[[ Records for this task, beginning ]]
(* ===== verification/Dt.v ===== *)
(** * Devices and their protection (core/drivers/dt.c)

    The device table is a hash table of the nodes that were probed.  Disabling
    a device masks and secures its interrupts, denies its memory resources in
    the emulator and protects its CSU fields; disabling a class does so for
    each device of the class and its ancestors up to the first one that can
    be protected.  Probing of the flattened tree is not part of this file. *)

From stdpp Require Import prelude gmap list strings.
From Stdlib Require Import ZArith Lia.
From S2P Require Import Prelude Platform State Frame CoreMmu Csu Emulation Interrupt.
#[local] Open Scope Z_scope.
#[local] Open Scope kernel_scope.

Definition DEVICE_TABLE_SIZE_LOG2 : Z := 7.
Definition DEVICE_TABLE_SIZE : Z := 128.

(** [hash_32(value, bits)] *)
Definition hash_32 (value bits : Z) : Z := Z.shiftr (u32 (u32 value * 0x61C88647)) (32 - bits).

(** [SLIST_NEXT]: the element after [d] in a list. *)
Fixpoint slist_next (l : list dev_ptr) (d : dev_ptr) : option dev_ptr :=
  match l with
  | [] => None
  | x :: l' => if bool_decide (x = d) then head l' else slist_next l' d
  end.

(** [can_protect] of [dt_enable_device] *)
Definition can_protect (d : device) : bool :=
  (0 <? Z.of_nat (length (dv_csu d))) && bool_decide (dv_resource_type d = RESOURCE_MEM).

Definition device_has_class (dev : device) (name : string) : bool :=
  existsb (String.eqb name) (dv_classes dev).

Section dt.
Context {P : Type} {plat : Platform P} {cfg : Config} {drv : IrqDrivers P}.
Abbreviation K := (M (kernel P)).

Definition get_dt {A} (f : dt_data -> A) : K A := gets (fun s => f (k_dt s)).
Definition modify_dt (f : dt_data -> dt_data) : K unit :=
  modify (fun s => set_k_dt (f (k_dt s)) s).
Definition put_device (d : dev_ptr) (v : device) : K unit :=
  modify_dt (fun t => set_device_objs (<[d := v]> (device_objs t)) t).

Definition bucket (b : Z) : K (list dev_ptr) := t <- get_dt device_table;; aget t b.

Fixpoint lookup_in (l : list dev_ptr) (node : Z) : K (option dev_ptr) :=
  match l with
  | [] => ret None
  | d :: l' => v <- get_device d;; if dv_node v =? node then ret (Some d) else lookup_in l' node
  end.
Definition device_lookup (node : Z) : K (option dev_ptr) :=
  l <- bucket (hash_32 node DEVICE_TABLE_SIZE_LOG2);; lookup_in l node.

Definition device_insert (dev : dev_ptr) : K unit :=
  v <- get_device dev;;
  let b := hash_32 (dv_node v) DEVICE_TABLE_SIZE_LOG2 in
  l <- bucket b;; t <- get_dt device_table;; t' <- aset t b (dev :: l);;
  modify_dt (set_device_table t').

(** The inner loop of [device_next]: the first non-empty bucket after [b]. *)
Fixpoint scan_buckets (n : nat) (b : Z) : K (Z * option dev_ptr) :=
  match n with
  | O => ret (b, None)
  | S n' =>
      if b + 1 <? DEVICE_TABLE_SIZE then
        l <- bucket (b + 1);;
        match head l with
        | Some d => ret (b + 1, Some d)
        | None => scan_buckets n' (b + 1)
        end
      else ret (b + 1, None)
  end.
(** [device_next]: the new [*b] and the next device.  [SLIST_NEXT] of a null
    device is a fault. *)
Definition device_next (b : Z) (dev : option dev_ptr) : K (Z * option dev_ptr) :=
  l <- bucket b;;
  nxt <- (match dev with
          | None => if b =? 0 then ret (head l) else fault
          | Some d => ret (slist_next l d)
          end);;
  match nxt with
  | Some d => ret (b, Some d)
  | None => scan_buckets (Z.to_nat DEVICE_TABLE_SIZE) b
  end.

(** [device_for_each] with a body that may [return]. *)
Fixpoint device_loop {R} (fuel : nat) (b : Z) (dev : option dev_ptr) (body : dev_ptr -> K (option R)) :
    K (option R) :=
  match fuel with
  | O => spin
  | S f =>
      ' (b', d) <- device_next b dev;;
      match d with
      | None => ret None
      | Some d =>
          r <- body d;;
          match r with
          | Some x => ret (Some x)
          | None => device_loop f b' (Some d) body
          end
      end
  end.
Definition device_for_each {R} (body : dev_ptr -> K (option R)) : K (option R) :=
  t <- get_dt device_table;; device_loop (S (length (concat t))) 0 None body.

(** The loop body on one interrupt. *)
Definition irq_switch (enable : bool) (d : irq_desc) : K unit :=
  if enable then irq_unsecure d;;; irq_enable d;;; ret tt
  else irq_disable d;;; irq_secure d;;; ret tt.

Definition dt_enable_device (dev : dev_ptr) (enable : bool) : K bool :=
  d <- get_device dev;;
  if eqb (dv_enabled d) enable then ret (can_protect d)
  else
  for_each (dv_irqs d) (fun i => irq_switch enable (ii_desc i));;;
  when (can_protect d) (
    if enable then
      for_each (dv_csu d) (fun c => csu_set_csl c false);;;
      for_each (dv_resources d) (fun r =>
        a <- aget (rs_address r) 0;; n <- aget (rs_size r) 0;; emu_remove_region a n EMU_DENY_ALL)
    else
      for_each (dv_resources d) (fun r =>
        a <- aget (rs_address r) 0;; n <- aget (rs_size r) 0;; emu_add_region a n EMU_DENY_ALL;;; ret tt);;;
      for_each (dv_csu d) (fun c => csu_set_csl c true));;;
  d <- get_device dev;;
  put_device dev (set_dv_enabled enable d);;;
  ret (can_protect d).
[[ Records for this task, end ]]
**Activity**
Starting with the first line of the entries and ending with the line that has "(** [hash_32(value, bits)] *)", copy each line exactly and add nothing.

**Exercise output**
(* ===== verification/Dt.v ===== *)
(** * Devices and their protection (core/drivers/dt.c)

    The device table is a hash table of the nodes that were probed.  Disabling
    a device masks and secures its interrupts, denies its memory resources in
    the emulator and protects its CSU fields; disabling a class does so for
    each device of the class and its ancestors up to the first one that can
    be protected.  Probing of the flattened tree is not part of this file. *)

From stdpp Require Import prelude gmap list strings.
From Stdlib Require Import ZArith Lia.
From S2P Require Import Prelude Platform State Frame CoreMmu Csu Emulation Interrupt.
#[local] Open Scope Z_scope.
#[local] Open Scope kernel_scope.

Definition DEVICE_TABLE_SIZE_LOG2 : Z := 7.
Definition DEVICE_TABLE_SIZE : Z := 128.

(** [hash_32(value, bits)] *)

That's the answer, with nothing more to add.